EXERCISE DETAILS
Scan the data for "aboveOf" and copy each matching line.

........

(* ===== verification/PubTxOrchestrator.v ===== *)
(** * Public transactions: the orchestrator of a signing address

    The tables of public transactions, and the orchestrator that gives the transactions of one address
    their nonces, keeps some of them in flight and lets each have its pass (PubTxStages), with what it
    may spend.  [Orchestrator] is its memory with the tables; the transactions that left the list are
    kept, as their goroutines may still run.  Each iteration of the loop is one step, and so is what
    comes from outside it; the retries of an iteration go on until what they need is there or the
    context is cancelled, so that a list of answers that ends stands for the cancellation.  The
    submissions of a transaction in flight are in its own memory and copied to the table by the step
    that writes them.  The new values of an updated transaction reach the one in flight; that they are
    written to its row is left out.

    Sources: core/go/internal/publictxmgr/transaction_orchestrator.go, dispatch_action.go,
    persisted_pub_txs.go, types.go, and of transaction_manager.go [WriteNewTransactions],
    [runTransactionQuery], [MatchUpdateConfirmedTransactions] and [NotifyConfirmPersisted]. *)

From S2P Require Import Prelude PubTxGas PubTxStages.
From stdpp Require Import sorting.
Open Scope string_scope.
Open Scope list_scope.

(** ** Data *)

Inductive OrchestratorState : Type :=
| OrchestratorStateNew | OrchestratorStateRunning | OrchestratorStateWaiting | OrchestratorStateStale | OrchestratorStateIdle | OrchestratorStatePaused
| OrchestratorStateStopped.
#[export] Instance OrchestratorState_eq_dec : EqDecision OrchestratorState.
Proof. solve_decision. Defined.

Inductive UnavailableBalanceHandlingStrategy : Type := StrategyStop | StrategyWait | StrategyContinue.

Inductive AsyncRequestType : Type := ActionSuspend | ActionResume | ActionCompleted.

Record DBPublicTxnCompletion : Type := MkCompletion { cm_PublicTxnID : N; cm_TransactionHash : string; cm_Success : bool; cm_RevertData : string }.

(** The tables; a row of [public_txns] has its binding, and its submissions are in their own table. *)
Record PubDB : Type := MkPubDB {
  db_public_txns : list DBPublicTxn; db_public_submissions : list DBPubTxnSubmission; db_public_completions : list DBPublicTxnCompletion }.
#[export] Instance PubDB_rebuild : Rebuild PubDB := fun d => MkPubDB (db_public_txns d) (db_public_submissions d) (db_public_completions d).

........

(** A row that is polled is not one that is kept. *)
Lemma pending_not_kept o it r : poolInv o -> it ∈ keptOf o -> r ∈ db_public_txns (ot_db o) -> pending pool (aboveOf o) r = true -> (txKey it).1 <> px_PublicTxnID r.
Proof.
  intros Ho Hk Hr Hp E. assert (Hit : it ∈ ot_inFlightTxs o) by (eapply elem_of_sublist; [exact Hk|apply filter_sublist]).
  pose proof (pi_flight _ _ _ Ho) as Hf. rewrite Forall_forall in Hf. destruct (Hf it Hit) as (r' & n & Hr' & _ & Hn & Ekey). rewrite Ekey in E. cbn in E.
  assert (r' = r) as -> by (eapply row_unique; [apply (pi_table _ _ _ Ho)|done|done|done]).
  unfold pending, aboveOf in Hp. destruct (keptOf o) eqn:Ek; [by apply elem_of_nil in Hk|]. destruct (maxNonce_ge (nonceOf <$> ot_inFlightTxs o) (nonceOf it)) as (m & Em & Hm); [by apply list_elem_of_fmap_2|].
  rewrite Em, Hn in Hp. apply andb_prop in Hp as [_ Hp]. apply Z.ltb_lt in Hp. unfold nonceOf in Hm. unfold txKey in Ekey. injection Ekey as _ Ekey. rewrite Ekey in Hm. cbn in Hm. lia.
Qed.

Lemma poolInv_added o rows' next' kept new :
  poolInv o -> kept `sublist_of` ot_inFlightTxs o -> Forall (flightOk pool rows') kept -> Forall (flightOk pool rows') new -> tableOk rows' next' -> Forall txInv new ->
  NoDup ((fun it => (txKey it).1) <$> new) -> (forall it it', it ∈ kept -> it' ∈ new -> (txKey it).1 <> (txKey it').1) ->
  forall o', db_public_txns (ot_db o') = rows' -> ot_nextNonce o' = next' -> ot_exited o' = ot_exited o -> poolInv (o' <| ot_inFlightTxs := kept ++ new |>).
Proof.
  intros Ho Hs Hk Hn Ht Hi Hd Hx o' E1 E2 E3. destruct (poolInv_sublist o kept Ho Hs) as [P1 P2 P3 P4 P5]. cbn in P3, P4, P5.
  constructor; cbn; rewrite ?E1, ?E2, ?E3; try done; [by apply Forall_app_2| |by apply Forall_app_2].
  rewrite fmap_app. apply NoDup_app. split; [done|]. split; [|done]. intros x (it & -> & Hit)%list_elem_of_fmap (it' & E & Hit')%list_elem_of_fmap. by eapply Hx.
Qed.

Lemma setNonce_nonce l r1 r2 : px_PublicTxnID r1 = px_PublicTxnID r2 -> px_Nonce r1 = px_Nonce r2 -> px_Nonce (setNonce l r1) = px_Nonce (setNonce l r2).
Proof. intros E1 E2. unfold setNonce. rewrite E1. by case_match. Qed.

........

RESPONSE TO THIS TASK
Lemma pending_not_kept o it r : poolInv o -> it ∈ keptOf o -> r ∈ db_public_txns (ot_db o) -> pending pool (aboveOf o) r = true -> (txKey it).1 <> px_PublicTxnID r.
  unfold pending, aboveOf in Hp. destruct (keptOf o) eqn:Ek; [by apply elem_of_nil in Hk|]. destruct (maxNonce_ge (nonceOf <$> ot_inFlightTxs o) (nonceOf it)) as (m & Em & Hm); [by apply list_elem_of_fmap_2|].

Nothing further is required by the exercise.